Yahoo! Inc. fell for a third day as signs of tension with Alibaba Group Holding Ltd. raised speculation it may benefit less from part ownership of China’s largest e-commerce provider.
Concerns surfaced after a May 10 Yahoo filing that said Alibaba Group spun off the lucrative Alipay online-payments business, and then deepened the next two days amid conflicting statements from Yahoo and Alibaba over Alibaba Group’s disclosure of the transfer.
“The acute lack of clarity around the Alipay issue is calling into question the value and monetization potential of Yahoo’s Chinese assets in general,” Youssef Squali, an analyst at Jefferies & Co., wrote in a research note today.
Through its stake in Alibaba Group, Yahoo is able to benefit from rising Internet demand in China, where restrictions on Web content make it hard for U.S. companies to do business on their own. The two companies have clashed in the past over Chinese censorship rules, and investors fretted that the Alipay transfer will only add to the strain.

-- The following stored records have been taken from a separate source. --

Lemma items_reserved_parameter_witness :
  @dispatch_request demo_builtins
    (@collection_items demo_builtins demo_deployment "S2-L2A" ["guest"] ""
       (demo_get [("roles", [VStr "admin"])])) []
  = (Failure (@internal_error_body demo_builtins) 500, [], [TypeError]).
Proof.
  apply (@items_reserved_parameter demo_builtins demo_deployment "S2-L2A" ["guest"] ""
           (demo_get [("roles", [VStr "admin"])]) []).
  left. reflexivity.
Defined.

(** ** Every failure gets a reply of one shape *)

Section ErrorShape.
Context `{Builtins} `{Deployment} `{Catalog}.

Lemma dispatch_request_is_dispatch (view : M feature_collection) (h : heap) :
  dispatch_request view h
  = match dispatch view h with
    | (Sent g, h', lg) => (Success g, h', lg)
    | (Failed b st, h', lg) => (Failure b st, h', lg)
    | (Escaped e, h', lg) => (Unhandled e, h', lg)
    end.
Proof.
  unfold dispatch_request, dispatch. destruct (view h) as [[g|e] h']; [reflexivity|].
  destruct (find_error_handler e) as [handle|]; [|reflexivity].
  destruct (handle e) as [[b st] lg]. reflexivity.
Qed.

End ErrorShape.

(** X12: no exception of a view escapes the error handlers, and every
    failing reply has the one shape: a body with exactly the fields
    [code] and [description], the description a string; the status is
    the integer code, except for an invalid bounding box, where the code
    is the string 400 and the status the integer 400. *)
Theorem error_reply_shape `{Builtins} {A : Type} (view : M A) (h h' : heap) (e : exn) :
  view h = (Raise e, h') ->
  exists code description status logged,
    dispatch view h
    = (Failed (VDict [("code", code); ("description", VStr description)]) status, h', logged)
    /\ (code = VInt status \/ (code = VStr "400" /\ status = 400 /\ is_bbox e = true)).
Proof.
  intros V. unfold dispatch. rewrite V.
  destruct e; cbn; do 4 eexists; (split; [reflexivity|]); try (left; reflexivity).
  right. repeat split.
Qed.

Lemma error_reply_shape_witness :
  exists code description status logged,
    @dispatch demo_builtins _
      (@collections_id demo_builtins demo_deployment demo_catalog "nope" [] "" (demo_get [])) []
    = (Failed (VDict [("code", code); ("description", VStr description)]) status, [], logged)
    /\ (code = VInt status
        \/ (code = VStr "400" /\ status = 400
            /\ is_bbox (HTTPException 404 "Collection not found.") = true)).
Proof.
  apply (@error_reply_shape demo_builtins _ _ [] [] (HTTPException 404 "Collection not found.")).
  vm_compute. reflexivity.
Defined.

Yahoo, based in Sunnyvale, California, fell 62 cents, or 3.6 percent, to 16.55 at 4 p.m. New York time in Nasdaq Stock Market trading. It has lost 11 percent since May 10, when the company said the entire equity of Alipay had been transferred to a business controlled by Alibaba Chief Executive Officer Jack Ma. The spinoff, to comply with People’s Bank of China’s restrictions on foreign ownership of payment services, fueled speculation that Yahoo’s stake would be worth less without the payment unit.
Alibaba Group, Yahoo and Softbank Corp. (9984), another part-owner of Alibaba Group, are in talks to ensure that Alibaba Group is compensated for the transfer. Alibaba Group and Yahoo, its biggest shareholder, have issued differing statements over how early Alibaba Group disclosed its plans. Investors are looking for assurances that Yahoo will continue to benefit from its holdings in China, Squali said.
Alibaba Group was compensated for the spinoff, a Hong Kong- based Alibaba spokesman, John Spelich, said by phone today. He declined to disclose the compensation amount.
A transfer of Alipay equity in August 2010 wasn’t disclosed to Yahoo and Alibaba’s second-biggest investor, Softbank, until March 31, the U.S. shareholder said yesterday. Alibaba today said its board, which includes Yahoo co-founder Jerry Yang and Softbank President Masayoshi Son, was told in July 2009 that the majority of Alipay’s shareholding was transferred to a Chinese owner.
Yahoo later stood by its May 12 statement that it was informed of the transfer in March.
“Yahoo is in active and constructive negotiations with Softbank and Alibaba Group to preserve the integrity of this investment and maximize shareholder value,” Yahoo said today.
Alibaba was paid about 300 million yuan ($46 million) for Alipay by a company controlled by Ma, Caing.com reported today, citing public company registry data. Alibaba’s Spelich declined to comment on the report.
Alipay has a value of $5 billion, Brett Harriss, an analyst at Gabelli & Co., wrote in a report yesterday.
The action over Alipay, taken to comply with Chinese regulations on online payment services, was “in the best interests” of Alibaba and its shareholders, Spelich said today. It’s “essential” to continue Alipay’s operations in order to support other Alibaba businesses such as Taobao.com, he said.
Taobao.com is China’s biggest online retailer. Alibaba Group also owns Alibaba.com, a commerce site for businesses, and operates the local Yahoo website in China.